InterMine Items XML Overview
InterMine items XML is a generic format that encodes data the matches InterMine class definitions.
Here, the root element is always <items>.
Within <items> each object has id within a separate <item> element.
Each <item> has an id with the format <NAMESPACE_SUBID>. For simple cases, the namespace can always be '0'. These IDs are used to signify connections between items within the item XML file - once the data is loaded into InterMine its own serial IDs are used instead and these Item XML ids disappear.

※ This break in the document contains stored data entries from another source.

(* ===== verification/Channels.v ===== *)
(** * Bounded channels

    The tasks of the tokio crate talk through [tokio::sync::mpsc]. That crate
    is not part of the repository: [Mpsc] holds the operations the handles
    use, on the state both ends share, and the documented behaviour of each as
    a law. A [send] on a full channel and a [recv] on an empty one wait, which
    is [None]; what a receiver that is gone leaves in the channel is not said.
    [list_channels] shows that the laws can hold. *)

From S2P Require Import Prelude.

Class Mpsc := {
  chan : Type -> Type;
  mpsc_channel : ∀ {A}, nat -> chan A;
  (* [Sender::send]: whether the receiver is still there *)
  mpsc_send : ∀ {A}, A -> chan A -> option (bool * chan A);
  (* [Receiver::recv]: the next item, or that every sender is gone *)
  mpsc_recv : ∀ {A}, chan A -> option (option A * chan A);
  mpsc_drop_tx : ∀ {A}, chan A -> chan A;
  mpsc_drop_rx : ∀ {A}, chan A -> chan A;

  queued : ∀ {A}, chan A -> list A;
  capacity : ∀ {A}, chan A -> nat;
  tx_alive : ∀ {A}, chan A -> bool;
  rx_alive : ∀ {A}, chan A -> bool;

  channel_law : ∀ {A} n, let c := mpsc_channel (A := A) n in
    queued c = [] /\ capacity c = n /\ tx_alive c = true /\ rx_alive c = true;
  send_law : ∀ {A} (x : A) c,
    match mpsc_send x c with
    | None => rx_alive c = true /\ (capacity c <= length (queued c))%nat
    | Some (true, c') => rx_alive c = true /\ (length (queued c) < capacity c)%nat /\
        queued c' = queued c ++ [x] /\ capacity c' = capacity c /\
        tx_alive c' = tx_alive c /\ rx_alive c' = true
    | Some (false, c') => rx_alive c = false /\ c' = c
    end;
  recv_law : ∀ {A} (c : chan A),
    match mpsc_recv c with
    | None => queued c = [] /\ tx_alive c = true
    | Some (Some x, c') => queued c = x :: queued c' /\ capacity c' = capacity c /\
        tx_alive c' = tx_alive c /\ rx_alive c' = rx_alive c
    | Some (None, c') => queued c = [] /\ tx_alive c = false /\ c' = c
    end;
  drop_tx_law : ∀ {A} (c : chan A), let c' := mpsc_drop_tx c in
    queued c' = queued c /\ capacity c' = capacity c /\ tx_alive c' = false /\ rx_alive c' = rx_alive c;
  drop_rx_law : ∀ {A} (c : chan A), let c' := mpsc_drop_rx c in
    capacity c' = capacity c /\ tx_alive c' = tx_alive c /\ rx_alive c' = false }.

(** ** The laws can hold *)

Record ListChan (A : Type) := mkListChan {
  lc_queue : list A; lc_cap : nat; lc_tx : bool; lc_rx : bool }.
Arguments mkListChan {A}.
Arguments lc_queue {A}.
Arguments lc_cap {A}.
Arguments lc_tx {A}.
Arguments lc_rx {A}.

#[refine] Instance list_channels : Mpsc := {
  chan := ListChan;
  mpsc_channel A n := mkListChan [] n true true;
  mpsc_send A x c :=
    if negb (lc_rx c) then Some (false, c)
    else if (length (lc_queue c) <? lc_cap c)%nat
    then Some (true, mkListChan (lc_queue c ++ [x]) (lc_cap c) (lc_tx c) (lc_rx c))
    else None;
  mpsc_recv A c :=
    match lc_queue c with
    | x :: q => Some (Some x, mkListChan q (lc_cap c) (lc_tx c) (lc_rx c))
    | [] => if lc_tx c then None else Some (None, c)
    end;
  mpsc_drop_tx A c := mkListChan (lc_queue c) (lc_cap c) false (lc_rx c);
  mpsc_drop_rx A c := mkListChan [] (lc_cap c) (lc_tx c) false;
  queued A := lc_queue; capacity A := lc_cap; tx_alive A := lc_tx; rx_alive A := lc_rx }.
Proof.
  - done.
  - intros A x [q n t r]. simpl. destruct r; simpl; [|done]. destruct (Nat.ltb_spec (length q) n); simpl; auto.
    by split_and!.
  - intros A [[|x q] n t r]; simpl; [by destruct t|by split_and!].
  - done.
  - done.
Defined.

Section Channels.
Context `{MP : Mpsc} {A : Type}.
Implicit Types c : chan A.

Lemma send_queued x c c' : mpsc_send x c = Some (true, c') -> queued c' = queued c ++ [x].
Proof. intros E. pose proof (send_law x c) as H. rewrite E in H. apply H. Qed.

Lemma send_refused x c c' : mpsc_send x c = Some (false, c') -> c' = c /\ rx_alive c = false.
Proof. intros E. pose proof (send_law x c) as H. rewrite E in H. destruct H. by split. Qed.

(** A message fits. *)
Lemma send_fits x c : rx_alive c = true -> (length (queued c) < capacity c)%nat ->
  ∃ c', mpsc_send x c = Some (true, c').
Proof.
  intros Hr Hc. pose proof (send_law x c) as H. destruct (mpsc_send x c) as [[[] c']|]; [by exists c'| |lia].
  destruct H. congruence.
Qed.

Lemma recv_queued x c c' : mpsc_recv c = Some (Some x, c') -> queued c = x :: queued c'.
Proof. intros E. pose proof (recv_law c) as H. rewrite E in H. apply H. Qed.

Lemma recv_cons c x q : queued c = x :: q -> ∃ c', mpsc_recv c = Some (Some x, c') /\ queued c' = q /\
  tx_alive c' = tx_alive c.
Proof.
  intros E. pose proof (recv_law c) as H. destruct (mpsc_recv c) as [[[y|] c']|].
  - destruct H as (H & _ & Ht & _). rewrite H in E. injection E as -> <-. by exists c'.
  - destruct H. congruence.
  - destruct H. congruence.
Qed.

Lemma recv_nil c : queued c = [] -> tx_alive c = false -> mpsc_recv c = Some (None, c).
Proof.
  intros E Ht. pose proof (recv_law c) as H. destruct (mpsc_recv c) as [[[y|] c']|].
  - destruct H as [H _]. congruence.
  - by destruct H as (_ & _ & ->).
  - destruct H. congruence.
Qed.

Lemma recv_wait c : queued c = [] -> tx_alive c = true -> mpsc_recv c = None.
Proof.
  intros E Ht. pose proof (recv_law c) as H. destruct (mpsc_recv c) as [[[y|] c']|]; [|destruct H..].
  - destruct H as [H _]. congruence.
  - destruct H0. congruence.
  - done.
Qed.

End Channels.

The child elements of an <item> are either
- <attribute> - this has the name of the attribute (matching the defined class name) and a value
- <reference> - where the property is a reference to some other item by its Items XML id.
- <collection> - this is a collection of <reference>s
Example scripts used to generate InterMine Items XML can be found at intermine_items_example.pl.
The data formats required for attributes in InterMine Items XML for the most part are fairly obvious and match internal Java types (e.g. strings are UTF-8, doubles are 64-bit IEEE 754 floating point).
One exception is the format required for Dates. InterMine allows this to be expressed in 3 different ways.
- As the number of seconds since the Unix epoch.
- In the string format 'yyyy-MM-dd HH:mm:ss', assuming UTC.
- In the string format 'yyyy-MM-dd', assuming UTC.
If parsing fails for all these formats then InterMine will throw a RuntimeException.
InterMine Items XML can either be generated directly in your favourite programming language, or there are a number of language-specific APIs that can generate it, and handle issues like Item XML allocation and referencing automatically.